Nous sommes donc dans une situation complexe. Alors que 7 millions de véhicules seulement sont équipés d’un filtre à particules, que 12 millions de véhicules anciens n’en disposent pas, je ne suis pas certain que l’on puisse facilement basculer d’un système à l’autre. C’est la raison pour laquelle, bien que, partant d’un diagnostic commun, nous soyons tous d’accord sur l’urgence qu’il y a à agir, nous avons des difficultés pour avancer concrètement.

La France présente également une particularité fiscale.
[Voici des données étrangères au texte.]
(* ===== verification/WcpProofs.v ===== *)
(** * WcpProofs: what the socket interface of WCP guarantees

    The data calls as operations on byte queues, the poll sets, and the flaws
    of the descriptor table, of [listen], of the poll sets and of [recv]
    after a reset. *)

From S2P Require Import Prelude Bytes Ring Address WcpData WcpCodec WcpSend.
From S2P Require Import WcpSendProofs WcpRecv WcpRecvProofs WcpState WcpStateProofs Wcp.

Section api.
Context `{memory} `{wcp_env} `{wcp_sockets}.

Lemma get_put id w s : get id (put id w s) = Ok w.
Proof. unfold get, put. simpl. by rewrite lookup_insert_eq. Qed.

(** ** Data *)

(** [send] on a block in use answers the block's error when writing is over;
    otherwise it appends to the send buffer the longest
    prefix of the data that fits and answers its length, except that a buffer
    with too little room refuses the whole data with [EWOULDBLOCK]. *)
Theorem wcp_send_spec fd buffer len id w s :
  find_used fd s = Some id -> get id s = Ok w -> bytes_ringbuffer.wf (sb w) ->
  0 < len -> is_u32 len -> len <= zlen buffer ->
  let n := Z.min len (bytes_ringbuffer.left_capacity (sb w)) in
  if flag_on (s_flag w) (Z.lor WRITE_SEND_ERROR WRITE_LOCAL_WRITE_SHUTDOWNED) then
    exists ec, send fd buffer len s = Ok (set_last_errno ec s, ec) /\ ec <> 0
  else if (n <? len) && (n <? 2 * WCP_MDU) then
    send fd buffer len s = Ok (set_last_errno EWOULDBLOCK s, - EWOULDBLOCK)
  else exists q, send fd buffer len s = Ok (put id (set_sb q w) s, n) /\ bytes_ringbuffer.wf q
    /\ bytes_ringbuffer.contents q = bytes_ringbuffer.contents (sb w) ++ take (Z.to_nat n) buffer.
Proof.
  intros Hf Hg HW Hp0 Hu Hl n. unfold send. rewrite Hf, Hg. res_simpl.
  destruct (flag_on (s_flag w) _).
  { eexists. split; [reflexivity|]. destruct (Z.eqb_spec (wcb_errno w) 0); cbn [negb]; [discriminate|assumption]. }
  set (left := bytes_ringbuffer.left_capacity (sb w)) in *.
  assert (Hn : (left <? len) && (left <? 2 * WCP_MDU) = (n <? len) && (n <? 2 * WCP_MDU)).
  { unfold n. destruct (Z.ltb_spec left len).
    - rewrite Z.min_r by lia. by rewrite (proj2 (Z.ltb_lt left len)).
    - rewrite Z.min_l by lia. by rewrite Z.ltb_irrefl. }
  cbv zeta. rewrite Hn. destruct ((n <? len) && (n <? 2 * WCP_MDU)); [reflexivity|].
  destruct (bytes_ringbuffer.write_spec (sb w) buffer len HW Hp0 Hu Hl) as (q & E & Wq & _ & Cq).
  rewrite <- bytes_ringbuffer.left_capacity_val in E, Cq by done. fold left n in E, Cq.
  rewrite E. res_simpl. exists q. auto.
Qed.

(** [recv] on a readable block takes the oldest bytes, at most [size], out
    of the receive ring; on an empty ring it answers, in this order: the end
    of the stream once (0) and then [E_ECONNRESET] after the peer's FIN, the
    error of the socket, [EWOULDBLOCK], or it waits. *)
Theorem wcp_recv_spec fd size id w s :
  find_used fd s = Some id -> get id s = Ok w -> bytes_ringbuffer.wf (rb w) ->
  0 < size -> is_u32 size -> flag_on (r_flag w) READ_LOCAL_READ_SHUTDOWNED = false ->
  let l := bytes_ringbuffer.contents (rb w) in
  match l with
  | _ :: _ => exists q, bytes_ringbuffer.contents q = drop (Z.to_nat size) l /\ bytes_ringbuffer.wf q
      /\ recv fd size s = Ok (put id (set_rb q w) s,
                              Some (Z.min size (zlen l), take (Z.to_nat size) l))
  | [] =>
      (flag_on (r_flag w) READ_REMOTE_FIN_RECEIVED = true ->
         flag_on (r_flag w) READ_REMOTE_FIN_READ_BY_USER = false ->
         exists w', recv fd size s = Ok (set_last_errno OK (put id w' s), Some (0, []))
           /\ flag_on (r_flag w') READ_REMOTE_FIN_READ_BY_USER = true)
      /\ (flag_on (r_flag w) READ_REMOTE_FIN_RECEIVED = true ->
         flag_on (r_flag w) READ_REMOTE_FIN_READ_BY_USER = true ->
         recv fd size s = Ok (set_last_errno E_ECONNRESET s, Some (E_ECONNRESET, [])))
      /\ (flag_on (r_flag w) READ_REMOTE_FIN_RECEIVED = false ->
         flag_on (r_flag w) READ_RECV_ERROR = true -> wcb_errno w <> 0 ->
         exists ec, recv fd size s = Ok (set_last_errno (wcb_errno w) s, Some (ec, [])) /\ ec < 0)
      /\ (flag_on (r_flag w) READ_REMOTE_FIN_RECEIVED = false ->
         flag_on (r_flag w) READ_RECV_ERROR = false -> wcb_errno w = 0 ->
         if nonblocking w then recv fd size s = Ok (set_last_errno EWOULDBLOCK s, Some (- EWOULDBLOCK, []))
         else recv fd size s = Ok (s, None))
  end.
Proof.
  intros Hf Hg HW Hp0 Hu Hs l. unfold recv. rewrite Hf, Hg. res_simpl. rewrite Hs.
  pose proof (bytes_ringbuffer.zlen_contents _ HW) as HZ.
  destruct (bytes_ringbuffer.contents (rb w)) as [|b r] eqn:El; subst l.
  - rewrite <- HZ. change (zlen (@nil Z)) with 0. change (0 <? 0) with false. change (0 =? 0) with true.
    res_simpl. split; [|split; [|split]].
    + intros -> ->. eexists. split; [reflexivity|]. simpl. by rewrite flag_on_set, orb_true_r.
    + by intros -> ->.
    + intros -> -> He. rewrite (proj2 (Z.eqb_neq _ 0)) by done. res_simpl.
      eexists. split; [reflexivity|]. unfold WAWO_NEGATIVE.
      destruct (Z.ltb_spec (wcb_errno w) 0); lia.
    + intros -> -> ->. change (0 =? 0) with true. res_simpl. by destruct (nonblocking w).
  - rewrite <- HZ. assert (Hz : 0 < zlen (b :: r)) by (unfold zlen; simpl length; lia).
    rewrite (proj2 (Z.ltb_lt 0 _)) by done.
    destruct (bytes_ringbuffer.read_spec (rb w) size true HW Hu) as (q & E & Wq & _ & Cq).
    rewrite El in E, Cq. rewrite E. res_simpl. rewrite (proj2 (Z.ltb_lt 0 _)) by lia. res_simpl.
    exists q. auto.
Qed.

(** After the peer resets a connection (an RST in sequence on an established
    block with nothing left to read), the next [recv] of the user fails an
    assertion instead of reporting [E_ECONNRESET]: the reset stores the error
    without setting [READ_RECV_ERROR]. *)
Theorem wcp_recv_after_reset_asserts fd size id s p now w :
  find_used fd s = Some id ->
  WCPPACK_TEST_FLAG (rheader p) WCP_FLAG_RST = true -> dlen (rheader p) = 0 ->
  bytes_ringbuffer.count (rb w) = 0 -> r_flag w = 0 ->
  exists w', deliver_one p now w = Ok (w', Break_kept)
    /\ state w' = WCB_CLOSED /\ wcb_errno w' = E_ECONNRESET
    /\ recv fd size (put id w' s) = Fault AssertFailed.
Proof.
  intros Hf Hr Hd Hc Hfl. unfold deliver_one, deliver_data, deliver_ctl. rewrite Hd.
  change (0 <? 0) with false. cbv zeta. res_simpl. rewrite Hr. eexists. split; [reflexivity|].
  split; [done|]. split; [done|]. unfold recv. change (find_used fd (put id _ s)) with (find_used fd s).
  rewrite Hf, get_put. res_simpl. simpl. by rewrite Hc, Hfl.
Qed.

(** ** Descriptors *)

(** A new block: closed, without a peer, and ready for [connect]. *)
Lemma init_ok w : exists w', init w = Ok w' /\ state w' = WCB_CLOSED /\ remote_addr w' = remote_addr w
  /\ wcb_errno w' = 0 /\ wcb_option w' = 0.
Proof.
  destruct (ring_make_ok WCP_RCV_WND_DEFAULT) as (r1 & E1 & _); [split; discriminate|].
  destruct (ring_make_ok WCP_SND_WND_DEFAULT) as (r2 & E2 & _); [split; discriminate|].
  unfold init. rewrite E1. res_simpl. rewrite E2. res_simpl. eexists. split; [reflexivity|]. done.
Qed.

Lemma connect_ok addr w :
  state w = WCB_CLOSED -> remote_addr w = 0 -> exists w' r, connect addr w = Ok (w', r).
Proof.
  intros Hs Hr. unfold connect, SYN. rewrite Hr. change (0 =? 0) with true. res_simpl.
  simpl. rewrite bool_decide_true by done. res_simpl. eauto.
Qed.

(** Descriptors come back every 2048 sockets, and [socket] only looks for the
    new one among the blocks not connected yet: when the descriptor is still
    in use by a connected block [old], it is handed out again, and after
    [connect] it designates the old connection while the new one has no
    descriptor any more. *)
Theorem wcp_descriptor_reuse s old addr e fd :
  0 <= s_wcb_auto_increament_id s < 2147483648 - 2048 -> fd = (make_wcb_fd s).2 ->
  open_udp = (OK, e) -> turnon_nonblocking (obj_next s) = OK ->
  m_wcb_map s !! fd = Some old -> m_wcb_create_pending_map s !! fd = None ->
  (make_wcb_fd (set_auto_id (s_wcb_auto_increament_id s + 2048) s)).2 = fd
  /\ exists s1 s2 r, socket 2 2 17 s = Ok (s1, fd) /\ api_connect fd addr s1 = Ok (s2, r)
    /\ m_wcb_create_pending_map s1 !! fd = Some (obj_next s)
    /\ m_wcb_create_pending_map s2 !! fd = None /\ find_any fd s2 = Some old.
Proof.
  intros Hr Ef Ho Hn Hm Hp. split.
  { rewrite Ef. unfold make_wcb_fd. simpl. f_equal. f_equal. unfold WCP_FD_MAX.
    rewrite !Z.rem_mod_nonneg by lia.
    replace (s_wcb_auto_increament_id s + 2048) with (s_wcb_auto_increament_id s + 1 * 2048) by lia.
    apply Z_mod_plus_full. }
  destruct (init_ok new_WCB) as (w & Ei & Hs & Ha & _). change (remote_addr new_WCB) with 0 in Ha.
  set (s0 := (make_wcb_fd s).1). set (s1 := (alloc (set_fd fd w) s0).1).
  set (s2 := set_pending_map (map_insert fd (obj_next s) (m_wcb_create_pending_map s)) s1).
  assert (Es : socket 2 2 17 s = Ok (s2, fd)).
  { unfold socket. change (2 =? 2) with true. change (17 =? 17) with true. res_simpl.
    rewrite Ho. change (negb (OK =? OK)) with false. cbv iota. rewrite Ei. res_simpl.
    unfold s2, s1, s0. rewrite (surjective_pairing (make_wcb_fd s)), <- Ef.
    change (m_wcb_create_pending_map (make_wcb_fd s).1) with (m_wcb_create_pending_map s).
    rewrite Hp. reflexivity. }
  assert (Ep : m_wcb_create_pending_map s2 !! fd = Some (obj_next s)).
  { unfold s2, map_insert. rewrite Hp. apply lookup_insert_eq. }
  destruct (connect_ok addr (set_fd fd w) Hs Ha) as (w' & r & Ec).
  assert (Eg : forall m1 m2 l, get (obj_next s) (set_reading l (set_m_wcb_map m1 (set_pending_map m2 s2)))
    = Ok (set_fd fd w)).
  { intros. unfold get, s2, s1. simpl. by rewrite lookup_insert_eq. }
  exists s2. unfold api_connect. rewrite Ep, Hn. change (negb (OK =? OK)) with false. cbv iota zeta.
  unfold begin_async_read. rewrite Eg. res_simpl. rewrite Ec. res_simpl.
  eexists _, r. split; [exact Es|]. split; [reflexivity|]. split; [done|].
  assert (Em : m_wcb_map s2 !! fd = Some old) by exact Hm.
  clearbody s2. unfold find_any, map_insert. destruct r; simpl;
    (split; [apply lookup_delete_eq|]); rewrite !Em; simpl; by rewrite ?Em.
Qed.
Il y a en effet un différentiel de taxation entre le gazole et l’essence de 17 centimes par litre, soit une dépense fiscale de 7 milliards d’euros en faveur du gazole.

On ne peut donc pas régler ces questions aussi rapidement qu’on le voudrait. Cela ne doit cependant pas nous empêcher d’essayer, comme nous y incite ce texte, même si, à mon sens, il n’est pas totalement convaincant.

Pour ma part, il me semble préférable de mettre fin rapidement au différentiel de fiscalité entre le diesel et les autres carburants, comme le propose d’ailleurs le Comité pour la fiscalité énergétique. De même, il est essentiel de transformer le parc automobile existant plutôt que d’agir uniquement sur les véhicules neufs. C’est en jouant sur ces deux leviers que nous pourrons paradoxalement être le plus efficaces.

À cet égard, force est de constater que le texte qui nous est aujourd'hui proposé n’est pas tout à fait satisfaisant. Cela a été dit, l’article 1er pose des problèmes de constitutionnalité. Il est essentiellement punitif puisqu’il prévoit un malus, mais pas de bonus pour les véhicules plus performants. Or, encore une fois, il porte sur le parc neuf, alors que, objectivement, ce n’est pas le problème le plus urgent à traiter si nous voulons être efficaces.

L’article 2 prévoit la remise d’un rapport portant sur l’indépendance de l’expertise technique. Cela peut effectivement être utile. Nous y sommes donc favorables.

L’article 3 vise à rendre obligatoire au 1er janvier 2016, lors de la cession de tout véhicule d’occasion de plus de quatre ans, la remise d’un certificat de diagnostic d’éco-entretien portant sur l’ensemble des émissions polluantes du véhicule. Nous ne sommes pas défavorables à cette mesure sur le principe, mais, sur le plan de la méthode, il nous paraît difficile de l’examiner dans le cadre de la présente proposition de loi, alors qu’une disposition similaire figure dans un texte plus large, le projet de loi relatif à la transition énergétique pour la croissance verte, qui nous sera très prochainement soumis.

En définitive, vous l’aurez compris, nous sommes réservés sur cette proposition de loi. Il est toujours délicat de traiter de manière spécifique, isolément, un problème qui, dans les faits, a des conséquences sanitaires graves, mais dont la solution exige aussi des évolutions décisives de notre appareil industriel ainsi que de notre conception de la fiscalité. Un texte ne comprenant que trois articles n’est pas suffisant pour traiter de ces sujets.

Même si nous partageons les préoccupations sanitaires et environnementales des sénateurs écologistes, même si nous sommes conscients de la nécessité d’avancer rapidement, nous ne pouvons pas approuver ce texte.